Criptomonedas y la nueva ruta del fraude
Las operaciones con criptomonedas tampoco se quedan fuera del radar tributario. El auge de los activos digitales ha generado una nueva vía para el fraude fiscal que el plan pretende abordar de manera contundente. Para ello, se trabajará en colaboración con plataformas de intercambio y se aplicarán sanciones severas, incluyendo multas de hasta el 150% de la cuota defraudada y penas de prisión en los casos más graves, cuando el fraude supere los 120.000 euros. “La vigilancia se centrará en identificar contribuyentes que operan de manera habitual con criptomonedas pero que omiten declarar las ganancias obtenidas, aprovechando la naturaleza descentralizada y a menudo opaca de estos activos”, apunta el CEO de SRP.
Economía sumergida: combatiendo el fraude invisible
En el ámbito de la economía sumergida, el plan contempla reforzar los controles sobre el uso de terminales de punto de venta y sistemas de facturación que puedan manipular los ingresos. Especial atención recibirán aquellos sectores donde el uso de tarjetas es habitual y donde la facturación falsa se convierte en un mecanismo para inflar deducciones de IVA. El objetivo es garantizar que las actividades comerciales registren todos los ingresos, reduciendo el margen de maniobra para quienes intenten ocultar operaciones en efectivo o manipular las cifras de venta.

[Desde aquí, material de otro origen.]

Lemma piece_count (len n i : nat) : (0 < n)%nat -> (i * n < len)%nat <-> (i < (len + n - 1) / n)%nat.
Proof.
  intros Hn. pose proof (Nat.div_mod (len + n - 1) n ltac:(lia)) as Hd. pose proof (Nat.mod_upper_bound (len + n - 1) n ltac:(lia)) as Hm.
  set (k := ((len + n - 1) / n)%nat) in *. split; intros Hi.
  - assert (~ (k <= i)%nat); [|lia]. intros Hk. assert (k * n <= i * n)%nat by (apply Nat.mul_le_mono_r; lia). lia.
  - assert ((i + 1) * n <= k * n)%nat by (apply Nat.mul_le_mono_r; lia). lia.
Qed.
Lemma chunk_loop_ok vm0 outer items n fuel i yss vm (Q : unit -> Vm H -> Prop) (E : RuntimeError -> Vm H -> Prop) :
  (0 < n)%nat -> (length items - i * n < fuel)%nat -> filled vm0 outer yss vm ->
  (forall vm', filled vm0 outer (yss ++ ((fun i => take n (drop (i * n) items)) <$> seq i ((length items + n - 1) / n - i))) vm' -> Q tt vm') ->
  wp (chunk_loop fuel outer items n (Nat.min (i * n) (length items))) Q E vm.
Proof.
  intros Hn. revert i yss vm. induction fuel as [|fuel IH]; intros i yss vm Hf Hfill HQ; [lia|]. cbn [chunk_loop].
  pose proof (piece_count (length items) n i Hn) as Hc. destruct (Nat.ltb_spec (Nat.min (i * n) (length items)) (length items)) as [Hlt|Hge].
  - replace (Nat.min (i * n) (length items)) with (i * n)%nat by lia.
    replace ((length items + n - 1) / n - i)%nat with (S ((length items + n - 1) / n - S i))%nat in HQ by lia.
    assert (Ep : take (Nat.min (i * n + n) (length items) - i * n) (drop (i * n) items) = take n (drop (i * n) items)).
    { destruct (Nat.le_ge_cases (i * n + n) (length items)); [f_equal; lia|]. rewrite !take_ge; [done|rewrite length_drop; lia..]. }
    rewrite Ep. apply vwp_bind, (push_inner_ok vm0 outer yss (take n (drop (i * n) items))); [done|]. intros vm1 Hfill1.
    replace (Nat.min (i * n + n) (length items)) with (Nat.min (S i * n) (length items)) by (simpl; lia).
    eapply IH; [simpl; lia|exact Hfill1|]. rewrite <- (assoc_L (++)). exact HQ.
  - apply vwp_ret, HQ. replace ((length items + n - 1) / n - i)%nat with 0%nat by lia. simpl. by rewrite app_nil_r.
Qed.
Lemma windows_loop_ok vm0 outer items n starts yss vm (Q : unit -> Vm H -> Prop) (E : RuntimeError -> Vm H -> Prop) :
  filled vm0 outer yss vm -> (forall vm', filled vm0 outer (yss ++ ((fun i => take n (drop i items)) <$> starts)) vm' -> Q tt vm') ->
  wp (windows_loop outer items n starts) Q E vm.
Proof.
  revert yss vm. induction starts as [|i starts IH]; intros yss vm Hfill HQ; simpl; [apply vwp_ret, HQ; by rewrite app_nil_r|].
  apply vwp_bind, (push_inner_ok vm0 outer yss (take n (drop i items))); [done|]. intros vm1 Hfill1. eapply IH; [exact Hfill1|].
  rewrite <- (assoc_L (++)). exact HQ.
Qed.

(** *** The methods *)
Abbreviation runs op src xs vm m :=
  (wp m (fun v => op_post op src xs vm (ROk v)) (fun e => op_post op src xs vm (RErr e)) vm).

Lemma wp_int_or_panic v k vm (Q : Z -> Vm H -> Prop) (E : RuntimeError -> Vm H -> Prop) :
  int_val (heap vm) v = Some k -> Q k vm -> wp (int_or_panic v) Q E vm.
Proof. intros Hv HQ. unfold wp, int_or_panic, or_panic. by rewrite Hv. Qed.
Lemma quiet_live ps vm vm' r o : quiet ps vm vm' -> r ∉ ps -> hget (heap vm) r = Some o -> hget (heap vm') r = Some o.
Proof. intros Q Hr E. rewrite Q; [done|done|by rewrite E]. Qed.

Lemma raises op src xs vm msg (Q : tagged -> Vm H -> Prop) : hget (heap vm) src = Some (OList xs) ->
  list_spec show can_alloc op xs = (xs, RFail msg) ->
  wp (raise (fun _ => msg) span) Q (fun e => op_post op src xs vm (RErr e)) vm.
Proof. intros Hs E. unfold wp, raise, op_post. rewrite E. simpl. done. Qed.

Lemma chunk_windows_ok (windows : bool) n src xs args vm : hget (heap vm) src = Some (OList xs) ->
  op_args (heap vm) (OpChunk n) args ->
  runs (if windows then OpWindows n else OpChunk n) src xs vm (list_chunk_windows show windows src args span).
Proof.
  intros Hs (a & -> & Ha). unfold list_chunk_windows. apply vwp_bind, (vwp_ret tt), vwp_bind, (vwp_ret a), vwp_bind.
  eapply wp_int_or_panic; [done|]. destruct (Z.leb_spec n 0) as [Hn|Hn].
  { destruct windows; (apply raises; [done|]); simpl; by rewrite (proj2 (Z.ltb_ge 0 n)) by lia. }
  apply vwp_bind. eapply wp_list_at; [done|]. apply vwp_bind, wp_alloc. intros outer vm1 F G O S. apply vwp_bind, wp_push.
  set (vm2 := set_stack vm1 _).
  assert (Hfill : filled vm outer [] vm2).
  { split; [|intros q _ Hq; apply O; congruence|by unfold vm2; simpl; rewrite S]. exists []. split; [done|]. split; [done|].
    split; [apply NoDup_singleton|constructor]. }
  clearbody vm2. clear G O S vm1.
  set (yss := if windows then frames (Z.to_nat n) xs else pieces (Z.to_nat n) xs).
  apply vwp_bind. assert (W : forall Q E, (forall vm', filled vm outer yss vm' -> Q tt vm') ->
    wp (if windows then if n <=? Z.of_nat (length xs) then windows_loop outer xs (Z.to_nat n) (seq 0 (Datatypes.S (length xs - Z.to_nat n))) else ret tt
        else chunk_loop (Datatypes.S (length xs)) outer xs (Z.to_nat n) 0) Q E vm2).
  { intros Q E HQ. unfold yss in HQ. destruct windows.
    - unfold frames in HQ. destruct (Z.leb_spec n (Z.of_nat (length xs))).
      + apply (windows_loop_ok vm outer xs (Z.to_nat n) _ []); [done|]. intros vm' Hvm'. apply HQ.
        by replace (Datatypes.S (length xs) - Z.to_nat n)%nat with (Datatypes.S (length xs - Z.to_nat n)) by lia.
      + apply vwp_ret, HQ. by replace (Datatypes.S (length xs) - Z.to_nat n)%nat with 0%nat by lia.
    - apply (chunk_loop_ok vm outer xs (Z.to_nat n) _ 0 []); [lia|lia|done|]. by rewrite Nat.sub_0_r. }
  apply W. clear W. intros vm' [(rs & F0 & Ho & Hd & Hrs) Hq Hst]. apply vwp_bind. eapply wp_pop; [exact Hst|]. apply vwp_ret.
  assert (Hsrc : hget (heap vm') src = Some (OList xs)) by (eapply quiet_live; [exact Hq|apply not_elem_of_nil|done]).
  assert (Espec : list_spec show can_alloc (if windows then OpWindows n else OpChunk n) xs = (xs, RLists yss)).
  { unfold yss. destruct windows; simpl; by rewrite (proj2 (Z.ltb_lt 0 n)) by lia. }
  unfold op_post. rewrite Espec. split; [done|]. split; [intros q _; apply Hq, not_elem_of_nil|]. split; [done|].
  exists (TObj outer). split; [done|]. by exists outer, rs.
Qed.

Lemma repeat_loop_concat n src out : repeat_loop n src out = out ++ concat (replicate n src).
Proof. revert out. induction n as [|n IH]; intros out; simpl; [by rewrite app_nil_r|]. by rewrite IH, <- (assoc_L (++)). Qed.
Lemma length_repeats n (src : list tagged) : length (concat (replicate n src)) = (n * length src)%nat.
Proof. induction n as [|n IH]; [done|]. simpl. by rewrite length_app, IH. Qed.

Lemma list_repeat_ok n src xs args vm : hget (heap vm) src = Some (OList xs) -> op_args (heap vm) (OpRepeat n) args ->
  runs (OpRepeat n) src xs vm (list_repeat type_name show can_alloc src args span).
Proof.
  intros Hs (a & -> & Ha). unfold list_repeat. apply vwp_bind, (vwp_ret tt), vwp_bind, (vwp_ret a), vwp_bind.
  assert (Hi : int_arg type_name "repeat" a span vm = (ROk n, vm)) by (unfold int_arg; by rewrite Ha).
  eapply wp_eq; [exact Hi|]. apply vwp_bind. eapply wp_list_at; [done|].
  pose proof (length_repeats (Z.to_nat n) xs) as Hl. destruct ((n <=? 0) || (length xs =? 0)%nat) eqn:E0.
  - assert (E : concat (replicate (Z.to_nat n) xs) = []) by (apply nil_length_inv; rewrite Hl; apply orb_true_iff in E0 as [?%Z.leb_le|?%Nat.eqb_eq]; [by rewrite Z2Nat.nonpos|lia]).
    eapply returns_new; [done|simpl; rewrite E; done|done|done|done|done|]. intros r h' F G. by exists r.
  - apply orb_false_iff in E0 as [Hn%Z.leb_gt Hx%Nat.eqb_neq].
    assert (E : bool_decide (concat (replicate (Z.to_nat n) xs) = []) = false).
    { apply bool_decide_eq_false. intros E. rewrite E in Hl. cbn [length] in Hl. symmetry in Hl. apply Nat.mul_eq_0 in Hl. lia. }
    assert (Et : Z.of_nat (length (concat (replicate (Z.to_nat n) xs))) = Z.of_nat (length xs) * n) by (rewrite Hl, Nat2Z.inj_mul, Z2Nat.id by lia; lia).
    destruct ((Z.of_nat (length xs) * n <=? USIZE_MAX) && can_alloc (Z.of_nat (length xs) * n)) eqn:Ec.
    + rewrite repeat_loop_concat. eapply returns_new; [done|simpl; rewrite E, Et, Ec; done|done|done|done|done|]. intros r h' F G. by exists r.
    + apply raises; [done|]. simpl. by rewrite E, Et, Ec.
Qed.

Lemma list_insert_ok i v src xs args vm : hget (heap vm) src = Some (OList xs) -> op_args (heap vm) (OpInsert i v) args ->
  runs (OpInsert i v) src xs vm (list_insert show src args span).
Proof.
  intros Hs (a & -> & Ha). unfold list_insert. apply vwp_bind, (vwp_ret tt), vwp_bind, (vwp_ret a), vwp_bind.
  eapply wp_int_or_panic; [done|]. apply vwp_bind, (vwp_ret v), vwp_bind. eapply wp_list_at; [done|]. apply vwp_bind.
  eapply wp_list_write; [done|]. intros vm1 G O S. apply vwp_ret. apply returns_plain; [done| |done|done|done].
  rewrite G. cbn [list_spec fst]. unfold rvec_insert. do 2 f_equal.
  assert (E : Nat.min (Z.to_nat (if i <? 0 then Z.max (i + Z.of_nat (length xs)) 0 else Z.min i (Z.of_nat (length xs)))) (length xs) = clamped i (length xs)).
  { unfold clamped. destruct (Z.ltb_spec i 0); lia. }
  by rewrite E.
Qed.
Lemma list_remove_ok i src xs args vm : hget (heap vm) src = Some (OList xs) -> op_args (heap vm) (OpRemove i) args ->
  runs (OpRemove i) src xs vm (list_remove show src args span).
Proof.
  intros Hs (a & -> & Ha). unfold list_remove. apply vwp_bind, (vwp_ret tt), vwp_bind, (vwp_ret a), vwp_bind.
  eapply wp_int_or_panic; [done|]. apply vwp_bind. eapply wp_list_at; [done|]. unfold norm_index.
  set (k := if i <? 0 then i + Z.of_nat (length xs) else i). destruct ((0 <=? k) && (k <? Z.of_nat (length xs))) eqn:Ek.
  - destruct (lookup_lt_is_Some_2 xs (Z.to_nat k)) as [v Hv]; [lia|].
    assert (Espec : list_spec show can_alloc (OpRemove i) xs = (delete (Z.to_nat k) xs, RValue v)).
    { cbn [list_spec]. fold k. rewrite (proj2 (Z.leb_le 0 k)) by lia. by rewrite Hv. }
    apply vwp_bind. eapply wp_list_write; [done|]. intros vm1 G O S. rewrite Hv. apply vwp_ret.
    apply returns_plain; rewrite ?Espec; [done| |done|done|done]. rewrite G. unfold rvec_remove.
    destruct (Nat.leb_spec (length xs) (Z.to_nat k)); [lia|]. cbn [fst]. by rewrite delete_take_drop.
  - apply raises; [done|]. cbn [list_spec]. fold k. destruct (Z.leb_spec 0 k); [|done].
    by rewrite lookup_ge_None_2 by (simpl in Ek; lia).
Qed.

(** C35: The list methods do what [list_spec] says, on contents: each replies as specified, leaves
    the receiver with the specified contents and every other live object as it was, and restores
    the operand stack; a list it returns, and each piece of [chunk] and [windows], is an object of
    its own.  The argument of [concat] and [extend] may be the receiver itself.  A rejected call
    changes nothing. *)
Theorem list_methods_refine (op : list_op) (src : Z) (xs args : list tagged) vm
  (Hs : hget (heap vm) src = Some (OList xs)) (Ha : op_args (heap vm) op args) :
  exists r vm', list_method type_name show can_alloc (op_method op) src args span vm = (r, vm') /\ op_post op src xs vm r vm'.
Proof.
  assert (W : runs op src xs vm (list_method type_name show can_alloc (op_method op) src args span)).
  { apply vwp_bind. eapply wp_list_at; [done|]. destruct op; cbn [op_method op_args] in *;
      try (by apply list_repeat_ok); try (by apply list_insert_ok); try (by apply list_remove_ok);
      try (by apply (chunk_windows_ok false)); try (by apply (chunk_windows_ok true)).
    - subst args. apply vwp_bind. eapply wp_list_at; [done|]. apply vwp_bind, (vwp_ret tt), vwp_ret. by apply returns_plain.
    - subst args. apply vwp_bind, (vwp_ret tt), vwp_bind, (vwp_ret v), vwp_bind. eapply wp_list_write; [done|]. intros vm1 G O S.
      apply vwp_ret. by apply returns_plain.
    - subst args. apply vwp_bind, (vwp_ret tt), vwp_bind. eapply wp_list_at; [done|]. apply vwp_bind. eapply wp_list_write; [done|].
      intros vm1 G O S. eapply returns_new; [done|done|done|done|done|done|]. intros r h' F G'. by exists r.
    - subst args. apply vwp_bind, (vwp_ret tt), vwp_bind. eapply wp_list_at; [done|]. apply vwp_bind. eapply wp_list_write; [done|].
      intros vm1 G O S. apply vwp_ret. by apply returns_plain.
    - destruct Ha as (q & -> & Hq). apply vwp_bind. eapply wp_list_at; [done|]. apply vwp_bind, (vwp_ret tt), vwp_bind, (vwp_ret (TObj q)), vwp_bind.
      eapply wp_eq; [unfold expect_list_obj; by rewrite Hq|]. eapply returns_new; [done|done|done|done|done|done|]. intros r h' F G. by exists r.
    - destruct Ha as (q & -> & Hq). apply vwp_bind, (vwp_ret tt), vwp_bind, (vwp_ret (TObj q)), vwp_bind.
      eapply wp_eq; [unfold expect_list_obj; by rewrite Hq|]. apply vwp_bind. eapply wp_list_write; [done|]. intros vm1 G O S.
      apply vwp_ret. by apply returns_plain.
    - subst args. apply vwp_bind, (vwp_ret tt), vwp_bind. eapply wp_list_at; [done|]. eapply returns_new; [done|done|done|done|done|done|].
      intros r h' F G. exists r. by destruct xs.
    - subst args. apply vwp_bind, (vwp_ret tt), vwp_bind. eapply wp_list_at; [done|]. eapply returns_new; [done|done|done|done|done|done|].
      intros r h' F G. exists r. split; [done|]. split; [done|]. rewrite G. rewrite list.last_lookup.
      destruct xs as [|x xs]; [done|]. simpl. by rewrite Nat.sub_0_r.
    - subst args. apply vwp_bind, (vwp_ret tt), vwp_bind. eapply wp_list_at; [done|]. eapply returns_new; [done|done|done|done|done|done|].
      intros r h' F G. by exists r.
    - subst args. apply vwp_bind, (vwp_ret tt), vwp_bind. eapply wp_list_at; [done|]. eapply returns_new; [done|done|done|done|done|done|].
      intros r h' F G. by exists r. }
  unfold wp in W. destruct (list_method _ _ _ _ _ _ _ vm) as [[v|e|] vm'] eqn:E; [by exists (ROk v), vm'|by exists (RErr e), vm'|done].
Qed.
End Refine.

IA y digitalización: tecnología contra el fraude
La digitalización y el uso de inteligencia artificial también juegan un papel fundamental en esta estrategia. La Agencia Tributaria apuesta por herramientas automáticas que faciliten la asistencia al contribuyente, como la cita telefónica inmediata y el sistema ‘Renta Directa’ para declaraciones sencillas de IRPF. Además, se está trabajando en la automatización de procesos internos para agilizar los trámites, mejorar la atención ciudadana y fortalecer la detección de riesgos fiscales en tiempo real. Estas medidas facilitarán el cumplimiento voluntario de las obligaciones mientras incrementan la capacidad de respuesta ante posibles irregularidades.
“En términos de recaudación, las previsiones son optimistas. Se espera que el impacto del plan permita superar el estancamiento de la recaudación anual, que actualmente ronda los 16.500 millones de euros, para alcanzar los 17.000 millones anuales, recuperando así los niveles previos a la pandemia”, avanza el CEO de SRP. Hacienda confía en optimizar el control tributario y garantizar que aquellos que más tienen contribuyan de manera justa al sostener los servicios públicos y el estado de bienestar. “Desde SRP somos firmes defensores de nuestro sistema contributivo y entendemos que es de vital importancia que todo el mundo cumpla con sus obligaciones, por eso nuestros profesionales siempre están a disposición de todas aquellas personas y empresas que tengan cualquier tipo de duda sobre la puesta en marcha de estos mecanimos y la propia gestión de sus impuestos, porque aportar lo que debemos aportar, tampoco significa desembolsar de más”, finaliza Peñas de Pablo.